=== Begin Enclosure ===

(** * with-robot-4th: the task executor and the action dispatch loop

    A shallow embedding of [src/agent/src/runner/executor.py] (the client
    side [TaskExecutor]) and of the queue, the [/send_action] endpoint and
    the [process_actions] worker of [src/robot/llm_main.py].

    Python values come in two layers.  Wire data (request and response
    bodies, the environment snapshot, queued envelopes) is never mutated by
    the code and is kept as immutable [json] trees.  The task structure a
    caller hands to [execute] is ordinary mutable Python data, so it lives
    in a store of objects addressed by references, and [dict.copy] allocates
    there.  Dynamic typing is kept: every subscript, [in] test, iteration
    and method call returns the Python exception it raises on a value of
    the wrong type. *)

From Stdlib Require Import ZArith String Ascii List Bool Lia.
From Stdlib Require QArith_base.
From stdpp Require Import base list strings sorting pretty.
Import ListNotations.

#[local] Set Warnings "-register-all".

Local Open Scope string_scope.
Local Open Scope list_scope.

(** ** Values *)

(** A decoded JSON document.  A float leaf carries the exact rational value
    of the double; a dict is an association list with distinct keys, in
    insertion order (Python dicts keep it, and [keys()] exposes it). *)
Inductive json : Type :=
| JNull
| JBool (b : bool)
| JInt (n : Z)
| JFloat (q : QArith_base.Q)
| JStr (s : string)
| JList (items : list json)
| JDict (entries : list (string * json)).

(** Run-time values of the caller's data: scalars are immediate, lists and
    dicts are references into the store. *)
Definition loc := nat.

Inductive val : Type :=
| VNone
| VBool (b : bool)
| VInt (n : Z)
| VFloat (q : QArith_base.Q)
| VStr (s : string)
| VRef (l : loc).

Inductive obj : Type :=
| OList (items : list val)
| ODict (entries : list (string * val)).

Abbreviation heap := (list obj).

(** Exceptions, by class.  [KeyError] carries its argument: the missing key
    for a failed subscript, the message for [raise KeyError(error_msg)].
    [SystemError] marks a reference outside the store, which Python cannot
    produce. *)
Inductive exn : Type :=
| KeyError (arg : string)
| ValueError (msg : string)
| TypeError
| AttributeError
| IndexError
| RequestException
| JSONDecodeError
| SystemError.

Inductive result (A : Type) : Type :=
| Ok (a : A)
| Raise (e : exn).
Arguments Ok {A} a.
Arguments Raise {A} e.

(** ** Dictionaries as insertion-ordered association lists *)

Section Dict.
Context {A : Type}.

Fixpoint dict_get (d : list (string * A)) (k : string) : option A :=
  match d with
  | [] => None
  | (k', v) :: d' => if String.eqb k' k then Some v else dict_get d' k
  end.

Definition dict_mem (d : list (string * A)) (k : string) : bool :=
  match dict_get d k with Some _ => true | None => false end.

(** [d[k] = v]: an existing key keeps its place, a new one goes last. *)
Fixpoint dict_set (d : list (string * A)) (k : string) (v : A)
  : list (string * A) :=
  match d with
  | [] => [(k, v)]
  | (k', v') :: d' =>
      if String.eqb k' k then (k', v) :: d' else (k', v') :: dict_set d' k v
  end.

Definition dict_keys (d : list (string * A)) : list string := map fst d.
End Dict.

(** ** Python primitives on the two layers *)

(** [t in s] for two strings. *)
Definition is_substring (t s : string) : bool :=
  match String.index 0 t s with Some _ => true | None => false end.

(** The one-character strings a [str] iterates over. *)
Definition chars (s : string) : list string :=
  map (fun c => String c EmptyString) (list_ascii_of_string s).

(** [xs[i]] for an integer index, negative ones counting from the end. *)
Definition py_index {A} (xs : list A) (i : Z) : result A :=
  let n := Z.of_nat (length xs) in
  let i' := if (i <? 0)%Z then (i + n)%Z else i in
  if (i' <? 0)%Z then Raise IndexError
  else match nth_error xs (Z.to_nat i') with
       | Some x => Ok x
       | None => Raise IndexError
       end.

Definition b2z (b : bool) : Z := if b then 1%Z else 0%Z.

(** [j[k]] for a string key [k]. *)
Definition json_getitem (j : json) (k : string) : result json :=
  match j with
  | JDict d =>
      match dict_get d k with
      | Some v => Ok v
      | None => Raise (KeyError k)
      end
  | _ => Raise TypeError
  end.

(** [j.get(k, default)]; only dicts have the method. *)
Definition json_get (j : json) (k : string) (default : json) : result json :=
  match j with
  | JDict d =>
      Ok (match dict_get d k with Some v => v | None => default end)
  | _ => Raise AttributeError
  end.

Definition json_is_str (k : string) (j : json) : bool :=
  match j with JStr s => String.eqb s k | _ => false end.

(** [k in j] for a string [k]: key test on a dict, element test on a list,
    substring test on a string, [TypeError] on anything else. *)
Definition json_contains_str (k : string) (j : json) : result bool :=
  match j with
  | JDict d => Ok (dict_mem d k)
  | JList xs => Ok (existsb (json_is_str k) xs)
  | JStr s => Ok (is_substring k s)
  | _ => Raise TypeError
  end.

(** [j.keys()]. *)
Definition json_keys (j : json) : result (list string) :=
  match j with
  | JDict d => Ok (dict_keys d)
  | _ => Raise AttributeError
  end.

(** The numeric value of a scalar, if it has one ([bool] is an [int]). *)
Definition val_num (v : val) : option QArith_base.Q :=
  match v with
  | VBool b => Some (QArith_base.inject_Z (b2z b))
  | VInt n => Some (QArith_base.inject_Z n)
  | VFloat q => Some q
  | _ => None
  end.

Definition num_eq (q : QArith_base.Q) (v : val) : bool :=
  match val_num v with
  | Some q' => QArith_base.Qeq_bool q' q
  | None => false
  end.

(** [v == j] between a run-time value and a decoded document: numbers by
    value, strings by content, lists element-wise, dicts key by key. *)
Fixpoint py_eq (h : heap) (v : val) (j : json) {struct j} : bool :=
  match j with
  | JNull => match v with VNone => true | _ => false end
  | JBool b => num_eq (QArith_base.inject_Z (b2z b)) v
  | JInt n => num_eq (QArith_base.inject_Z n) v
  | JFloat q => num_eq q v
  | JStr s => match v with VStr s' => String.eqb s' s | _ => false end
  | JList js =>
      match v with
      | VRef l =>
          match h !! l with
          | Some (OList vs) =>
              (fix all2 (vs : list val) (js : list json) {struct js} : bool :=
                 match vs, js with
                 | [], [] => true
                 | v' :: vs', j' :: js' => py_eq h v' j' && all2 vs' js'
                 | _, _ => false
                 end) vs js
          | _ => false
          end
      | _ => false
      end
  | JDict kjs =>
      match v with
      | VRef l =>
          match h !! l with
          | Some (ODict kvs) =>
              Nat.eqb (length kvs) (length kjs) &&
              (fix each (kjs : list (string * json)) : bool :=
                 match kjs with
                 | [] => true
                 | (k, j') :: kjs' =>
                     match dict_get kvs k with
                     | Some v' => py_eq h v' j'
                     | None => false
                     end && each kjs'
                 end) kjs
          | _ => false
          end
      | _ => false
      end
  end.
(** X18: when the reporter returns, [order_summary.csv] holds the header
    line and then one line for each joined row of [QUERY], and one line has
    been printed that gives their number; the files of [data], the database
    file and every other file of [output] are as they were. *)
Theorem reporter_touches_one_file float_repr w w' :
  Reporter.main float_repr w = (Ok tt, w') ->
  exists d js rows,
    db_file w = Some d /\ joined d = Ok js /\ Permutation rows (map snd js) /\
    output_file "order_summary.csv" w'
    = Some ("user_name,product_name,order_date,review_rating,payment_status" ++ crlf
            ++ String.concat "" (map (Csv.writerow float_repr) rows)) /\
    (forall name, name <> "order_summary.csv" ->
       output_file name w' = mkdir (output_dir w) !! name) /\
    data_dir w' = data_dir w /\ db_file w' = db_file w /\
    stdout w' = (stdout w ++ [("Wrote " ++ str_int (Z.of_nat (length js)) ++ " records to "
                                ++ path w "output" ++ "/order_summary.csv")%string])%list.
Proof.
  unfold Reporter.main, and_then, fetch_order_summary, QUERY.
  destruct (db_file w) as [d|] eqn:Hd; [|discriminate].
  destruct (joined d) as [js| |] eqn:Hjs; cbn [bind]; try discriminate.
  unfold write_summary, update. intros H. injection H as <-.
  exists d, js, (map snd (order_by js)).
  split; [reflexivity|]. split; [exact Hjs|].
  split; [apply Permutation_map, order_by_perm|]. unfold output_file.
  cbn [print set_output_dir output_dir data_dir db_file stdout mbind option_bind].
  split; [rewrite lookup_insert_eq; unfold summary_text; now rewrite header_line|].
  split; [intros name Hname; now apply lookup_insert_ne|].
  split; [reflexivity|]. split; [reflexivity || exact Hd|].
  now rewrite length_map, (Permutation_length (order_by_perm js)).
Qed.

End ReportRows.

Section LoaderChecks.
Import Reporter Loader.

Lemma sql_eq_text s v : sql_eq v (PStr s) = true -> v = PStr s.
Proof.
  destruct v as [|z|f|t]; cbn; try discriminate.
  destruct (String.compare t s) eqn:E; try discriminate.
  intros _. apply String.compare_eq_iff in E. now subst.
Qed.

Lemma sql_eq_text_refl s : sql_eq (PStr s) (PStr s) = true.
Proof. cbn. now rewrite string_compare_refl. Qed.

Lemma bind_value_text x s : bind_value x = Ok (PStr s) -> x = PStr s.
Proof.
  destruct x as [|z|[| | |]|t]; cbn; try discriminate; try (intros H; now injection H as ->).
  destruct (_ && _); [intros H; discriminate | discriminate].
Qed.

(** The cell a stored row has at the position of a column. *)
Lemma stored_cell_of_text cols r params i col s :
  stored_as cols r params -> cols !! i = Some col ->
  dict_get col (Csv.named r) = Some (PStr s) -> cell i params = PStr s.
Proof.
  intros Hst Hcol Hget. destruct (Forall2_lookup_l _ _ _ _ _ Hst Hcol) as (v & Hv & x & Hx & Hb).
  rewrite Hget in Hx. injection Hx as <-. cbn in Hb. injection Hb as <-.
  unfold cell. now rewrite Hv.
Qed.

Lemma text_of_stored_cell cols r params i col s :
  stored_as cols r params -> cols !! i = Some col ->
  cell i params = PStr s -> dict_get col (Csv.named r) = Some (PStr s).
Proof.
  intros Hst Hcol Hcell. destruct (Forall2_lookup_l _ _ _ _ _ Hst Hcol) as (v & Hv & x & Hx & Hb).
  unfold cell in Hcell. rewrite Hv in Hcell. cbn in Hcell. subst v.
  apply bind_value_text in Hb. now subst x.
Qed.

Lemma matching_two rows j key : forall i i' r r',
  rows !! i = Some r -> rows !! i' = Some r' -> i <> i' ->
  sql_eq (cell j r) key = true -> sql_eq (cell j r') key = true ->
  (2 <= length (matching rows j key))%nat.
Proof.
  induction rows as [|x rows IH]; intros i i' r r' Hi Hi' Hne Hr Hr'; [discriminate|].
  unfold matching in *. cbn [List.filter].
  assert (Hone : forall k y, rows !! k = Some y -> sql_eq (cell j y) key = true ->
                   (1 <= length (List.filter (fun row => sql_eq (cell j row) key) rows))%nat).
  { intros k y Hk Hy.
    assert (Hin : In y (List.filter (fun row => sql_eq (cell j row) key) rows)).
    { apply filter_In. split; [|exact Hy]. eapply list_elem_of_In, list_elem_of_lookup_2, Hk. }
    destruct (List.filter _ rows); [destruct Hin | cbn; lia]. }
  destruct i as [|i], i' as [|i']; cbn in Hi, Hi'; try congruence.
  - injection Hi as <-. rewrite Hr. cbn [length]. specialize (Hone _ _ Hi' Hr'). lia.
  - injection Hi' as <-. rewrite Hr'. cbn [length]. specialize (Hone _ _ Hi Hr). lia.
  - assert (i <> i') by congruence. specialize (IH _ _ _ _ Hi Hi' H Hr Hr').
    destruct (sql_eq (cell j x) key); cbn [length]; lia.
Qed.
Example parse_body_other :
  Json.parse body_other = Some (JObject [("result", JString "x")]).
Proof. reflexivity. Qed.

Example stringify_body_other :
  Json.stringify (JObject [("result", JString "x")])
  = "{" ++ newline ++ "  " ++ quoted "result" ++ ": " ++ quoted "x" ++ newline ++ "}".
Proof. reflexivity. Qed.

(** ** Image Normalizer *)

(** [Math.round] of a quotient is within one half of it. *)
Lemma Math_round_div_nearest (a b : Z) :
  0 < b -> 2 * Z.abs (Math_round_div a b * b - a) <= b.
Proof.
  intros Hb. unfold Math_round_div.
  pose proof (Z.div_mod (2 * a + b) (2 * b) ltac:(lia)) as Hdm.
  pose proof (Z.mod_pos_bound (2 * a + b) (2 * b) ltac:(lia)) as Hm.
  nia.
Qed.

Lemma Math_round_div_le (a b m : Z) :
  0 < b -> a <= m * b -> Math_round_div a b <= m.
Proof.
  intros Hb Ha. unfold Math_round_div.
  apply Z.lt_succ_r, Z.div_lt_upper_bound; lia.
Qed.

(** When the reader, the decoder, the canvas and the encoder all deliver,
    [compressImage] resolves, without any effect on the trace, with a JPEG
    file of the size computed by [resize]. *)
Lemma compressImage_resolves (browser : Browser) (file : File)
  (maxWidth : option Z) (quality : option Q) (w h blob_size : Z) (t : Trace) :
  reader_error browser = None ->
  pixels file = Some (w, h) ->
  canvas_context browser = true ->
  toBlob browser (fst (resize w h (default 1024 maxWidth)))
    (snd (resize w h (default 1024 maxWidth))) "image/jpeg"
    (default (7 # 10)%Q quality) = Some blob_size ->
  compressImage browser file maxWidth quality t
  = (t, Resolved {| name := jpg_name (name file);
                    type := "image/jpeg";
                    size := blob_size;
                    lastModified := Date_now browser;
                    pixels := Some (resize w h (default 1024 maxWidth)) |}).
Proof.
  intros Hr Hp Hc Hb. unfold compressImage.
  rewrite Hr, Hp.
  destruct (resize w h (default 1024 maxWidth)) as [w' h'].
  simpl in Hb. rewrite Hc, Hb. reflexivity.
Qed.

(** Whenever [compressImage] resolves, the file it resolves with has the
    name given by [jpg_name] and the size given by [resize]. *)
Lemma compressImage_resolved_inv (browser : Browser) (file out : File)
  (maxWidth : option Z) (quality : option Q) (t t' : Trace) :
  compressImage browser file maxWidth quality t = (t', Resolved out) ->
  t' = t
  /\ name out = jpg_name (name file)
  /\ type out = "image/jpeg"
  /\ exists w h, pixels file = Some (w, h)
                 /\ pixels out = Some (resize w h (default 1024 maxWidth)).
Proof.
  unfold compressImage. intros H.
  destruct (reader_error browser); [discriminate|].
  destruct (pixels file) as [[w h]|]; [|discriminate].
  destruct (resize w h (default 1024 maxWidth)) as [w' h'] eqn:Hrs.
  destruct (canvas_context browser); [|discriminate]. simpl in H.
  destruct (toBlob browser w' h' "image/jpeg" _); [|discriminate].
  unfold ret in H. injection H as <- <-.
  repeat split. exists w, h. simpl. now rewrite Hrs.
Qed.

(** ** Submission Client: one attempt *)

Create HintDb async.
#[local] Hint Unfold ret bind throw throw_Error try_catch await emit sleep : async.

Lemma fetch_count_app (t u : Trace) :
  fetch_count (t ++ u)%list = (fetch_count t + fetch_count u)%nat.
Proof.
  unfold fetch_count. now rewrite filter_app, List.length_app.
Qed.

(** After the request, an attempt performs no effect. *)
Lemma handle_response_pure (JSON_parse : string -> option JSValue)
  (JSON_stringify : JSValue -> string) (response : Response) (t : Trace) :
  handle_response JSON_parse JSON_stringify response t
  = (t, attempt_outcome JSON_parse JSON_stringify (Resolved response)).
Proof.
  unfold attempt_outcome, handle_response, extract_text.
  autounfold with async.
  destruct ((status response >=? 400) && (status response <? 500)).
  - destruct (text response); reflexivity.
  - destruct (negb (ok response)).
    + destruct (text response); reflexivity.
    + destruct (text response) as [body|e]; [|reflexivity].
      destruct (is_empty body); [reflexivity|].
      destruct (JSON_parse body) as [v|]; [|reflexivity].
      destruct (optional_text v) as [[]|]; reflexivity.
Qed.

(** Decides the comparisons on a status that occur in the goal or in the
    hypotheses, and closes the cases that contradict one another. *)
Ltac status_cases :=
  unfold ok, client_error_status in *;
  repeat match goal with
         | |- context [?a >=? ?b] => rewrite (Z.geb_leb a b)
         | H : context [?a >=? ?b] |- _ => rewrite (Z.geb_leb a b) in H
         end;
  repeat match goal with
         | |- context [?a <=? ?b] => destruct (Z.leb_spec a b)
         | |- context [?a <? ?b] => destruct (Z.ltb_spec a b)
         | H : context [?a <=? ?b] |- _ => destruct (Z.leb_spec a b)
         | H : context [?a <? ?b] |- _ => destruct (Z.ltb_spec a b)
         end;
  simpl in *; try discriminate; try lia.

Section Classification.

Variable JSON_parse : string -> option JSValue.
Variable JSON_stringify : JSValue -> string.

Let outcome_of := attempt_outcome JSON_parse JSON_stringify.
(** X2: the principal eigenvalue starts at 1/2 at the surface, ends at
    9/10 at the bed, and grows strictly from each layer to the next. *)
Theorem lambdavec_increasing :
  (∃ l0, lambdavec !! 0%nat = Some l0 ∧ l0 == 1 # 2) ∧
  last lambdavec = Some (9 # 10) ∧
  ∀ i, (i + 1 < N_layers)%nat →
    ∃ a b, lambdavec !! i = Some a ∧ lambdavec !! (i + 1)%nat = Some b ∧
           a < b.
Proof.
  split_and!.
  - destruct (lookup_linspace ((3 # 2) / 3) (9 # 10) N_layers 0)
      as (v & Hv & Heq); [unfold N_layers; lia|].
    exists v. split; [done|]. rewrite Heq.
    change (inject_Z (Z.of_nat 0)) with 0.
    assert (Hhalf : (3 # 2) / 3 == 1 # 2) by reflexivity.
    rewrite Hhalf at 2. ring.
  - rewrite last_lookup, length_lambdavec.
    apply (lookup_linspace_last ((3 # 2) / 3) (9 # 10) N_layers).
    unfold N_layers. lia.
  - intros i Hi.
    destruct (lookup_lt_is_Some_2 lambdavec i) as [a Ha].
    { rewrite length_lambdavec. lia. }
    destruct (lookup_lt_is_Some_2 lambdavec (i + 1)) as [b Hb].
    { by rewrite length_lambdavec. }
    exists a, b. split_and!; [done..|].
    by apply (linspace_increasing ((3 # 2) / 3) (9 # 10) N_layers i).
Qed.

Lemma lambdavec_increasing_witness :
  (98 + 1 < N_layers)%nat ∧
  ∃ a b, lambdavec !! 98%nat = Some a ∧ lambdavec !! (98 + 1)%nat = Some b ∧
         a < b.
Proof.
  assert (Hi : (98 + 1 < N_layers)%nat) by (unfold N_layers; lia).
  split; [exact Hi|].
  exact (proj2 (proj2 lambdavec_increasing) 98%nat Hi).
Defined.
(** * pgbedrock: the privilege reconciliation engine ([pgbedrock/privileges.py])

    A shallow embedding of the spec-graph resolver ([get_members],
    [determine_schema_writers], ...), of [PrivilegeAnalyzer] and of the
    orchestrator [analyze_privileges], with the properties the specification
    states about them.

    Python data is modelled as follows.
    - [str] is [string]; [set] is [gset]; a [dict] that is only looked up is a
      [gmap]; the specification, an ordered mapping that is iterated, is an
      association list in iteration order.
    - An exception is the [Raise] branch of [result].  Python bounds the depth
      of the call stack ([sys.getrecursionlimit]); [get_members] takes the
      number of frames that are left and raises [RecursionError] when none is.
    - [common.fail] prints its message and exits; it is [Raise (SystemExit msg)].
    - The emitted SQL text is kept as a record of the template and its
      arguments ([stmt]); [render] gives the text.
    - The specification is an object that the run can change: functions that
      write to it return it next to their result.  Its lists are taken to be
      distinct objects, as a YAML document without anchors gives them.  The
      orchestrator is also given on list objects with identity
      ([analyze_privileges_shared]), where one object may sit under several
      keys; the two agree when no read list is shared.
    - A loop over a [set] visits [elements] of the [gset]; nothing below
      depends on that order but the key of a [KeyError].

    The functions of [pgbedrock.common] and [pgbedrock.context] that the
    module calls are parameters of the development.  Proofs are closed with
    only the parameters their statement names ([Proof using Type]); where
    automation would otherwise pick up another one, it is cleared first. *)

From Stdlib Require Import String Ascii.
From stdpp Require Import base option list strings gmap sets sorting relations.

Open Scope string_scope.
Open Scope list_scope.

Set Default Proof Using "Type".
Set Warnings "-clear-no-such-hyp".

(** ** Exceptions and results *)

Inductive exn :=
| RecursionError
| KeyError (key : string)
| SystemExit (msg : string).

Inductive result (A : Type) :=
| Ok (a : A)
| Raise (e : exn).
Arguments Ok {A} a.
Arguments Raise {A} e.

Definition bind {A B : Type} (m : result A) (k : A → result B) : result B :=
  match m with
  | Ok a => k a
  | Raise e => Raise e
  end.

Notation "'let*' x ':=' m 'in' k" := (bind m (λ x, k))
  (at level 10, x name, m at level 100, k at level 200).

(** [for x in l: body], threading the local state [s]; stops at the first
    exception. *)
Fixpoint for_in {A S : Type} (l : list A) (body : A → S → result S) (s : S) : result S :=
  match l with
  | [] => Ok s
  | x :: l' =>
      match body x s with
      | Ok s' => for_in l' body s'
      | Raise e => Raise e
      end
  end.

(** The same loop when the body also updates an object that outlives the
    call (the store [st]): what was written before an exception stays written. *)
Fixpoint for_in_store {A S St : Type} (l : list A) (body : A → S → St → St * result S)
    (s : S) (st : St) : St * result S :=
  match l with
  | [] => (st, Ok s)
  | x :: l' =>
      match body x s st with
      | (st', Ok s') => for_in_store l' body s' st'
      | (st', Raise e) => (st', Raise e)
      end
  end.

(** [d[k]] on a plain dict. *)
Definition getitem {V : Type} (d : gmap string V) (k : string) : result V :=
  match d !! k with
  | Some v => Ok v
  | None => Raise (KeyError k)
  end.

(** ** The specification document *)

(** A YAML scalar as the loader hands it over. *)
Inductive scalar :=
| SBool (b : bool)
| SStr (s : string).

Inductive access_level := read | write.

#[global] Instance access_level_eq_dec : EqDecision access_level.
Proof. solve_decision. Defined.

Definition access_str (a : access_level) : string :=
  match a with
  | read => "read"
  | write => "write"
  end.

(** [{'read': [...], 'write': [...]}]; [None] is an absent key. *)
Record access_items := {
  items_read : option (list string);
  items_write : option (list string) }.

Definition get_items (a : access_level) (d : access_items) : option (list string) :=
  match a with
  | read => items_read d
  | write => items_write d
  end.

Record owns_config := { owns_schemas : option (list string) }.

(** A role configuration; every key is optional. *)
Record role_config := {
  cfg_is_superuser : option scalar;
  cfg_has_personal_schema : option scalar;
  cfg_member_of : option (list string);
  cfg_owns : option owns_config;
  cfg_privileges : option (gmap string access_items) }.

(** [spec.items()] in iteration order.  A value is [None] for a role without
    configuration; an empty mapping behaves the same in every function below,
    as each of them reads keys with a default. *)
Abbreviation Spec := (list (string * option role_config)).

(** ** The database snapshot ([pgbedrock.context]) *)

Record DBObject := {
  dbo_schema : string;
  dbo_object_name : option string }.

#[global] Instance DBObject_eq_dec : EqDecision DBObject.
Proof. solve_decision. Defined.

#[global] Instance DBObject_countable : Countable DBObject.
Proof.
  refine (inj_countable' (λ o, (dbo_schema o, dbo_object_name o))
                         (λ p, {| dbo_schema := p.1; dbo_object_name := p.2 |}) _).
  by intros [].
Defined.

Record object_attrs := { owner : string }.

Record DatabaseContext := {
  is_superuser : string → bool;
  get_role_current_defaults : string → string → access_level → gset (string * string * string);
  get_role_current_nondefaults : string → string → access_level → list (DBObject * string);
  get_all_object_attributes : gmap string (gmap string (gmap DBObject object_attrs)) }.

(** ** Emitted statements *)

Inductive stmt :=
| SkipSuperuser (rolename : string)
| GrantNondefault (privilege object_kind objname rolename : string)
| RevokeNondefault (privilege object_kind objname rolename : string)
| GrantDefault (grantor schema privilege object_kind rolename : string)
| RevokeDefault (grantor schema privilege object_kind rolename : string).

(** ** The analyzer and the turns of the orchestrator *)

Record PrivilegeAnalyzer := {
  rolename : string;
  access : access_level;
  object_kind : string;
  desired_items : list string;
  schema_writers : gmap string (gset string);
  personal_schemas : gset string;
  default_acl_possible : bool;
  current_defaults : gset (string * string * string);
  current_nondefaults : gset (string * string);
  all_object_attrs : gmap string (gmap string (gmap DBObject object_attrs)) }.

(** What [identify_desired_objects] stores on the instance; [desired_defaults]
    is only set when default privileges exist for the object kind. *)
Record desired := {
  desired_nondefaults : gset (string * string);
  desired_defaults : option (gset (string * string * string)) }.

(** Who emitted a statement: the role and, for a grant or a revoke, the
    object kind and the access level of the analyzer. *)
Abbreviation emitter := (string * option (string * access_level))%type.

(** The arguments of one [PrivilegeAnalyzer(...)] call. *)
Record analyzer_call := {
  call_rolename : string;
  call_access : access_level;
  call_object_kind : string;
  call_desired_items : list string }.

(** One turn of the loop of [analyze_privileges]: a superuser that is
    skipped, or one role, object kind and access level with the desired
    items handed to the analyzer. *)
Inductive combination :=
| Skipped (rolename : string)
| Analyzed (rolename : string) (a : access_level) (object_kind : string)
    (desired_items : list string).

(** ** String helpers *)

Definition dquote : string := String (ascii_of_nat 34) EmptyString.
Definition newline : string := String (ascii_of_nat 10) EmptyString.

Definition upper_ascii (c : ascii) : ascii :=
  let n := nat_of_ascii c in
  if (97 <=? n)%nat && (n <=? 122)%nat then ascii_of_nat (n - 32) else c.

=== End Enclosure ===

- PROBLEM DETAILS
Every line of the records containing the word "each" must appear in the answer.

- FINAL ANSWER
              (fix each (kjs : list (string * json)) : bool :=
                     end && each kjs'
    line and then one line for each joined row of [QUERY], and one line has
    9/10 at the bed, and grows strictly from each layer to the next. *)
    as each of them reads keys with a default. *)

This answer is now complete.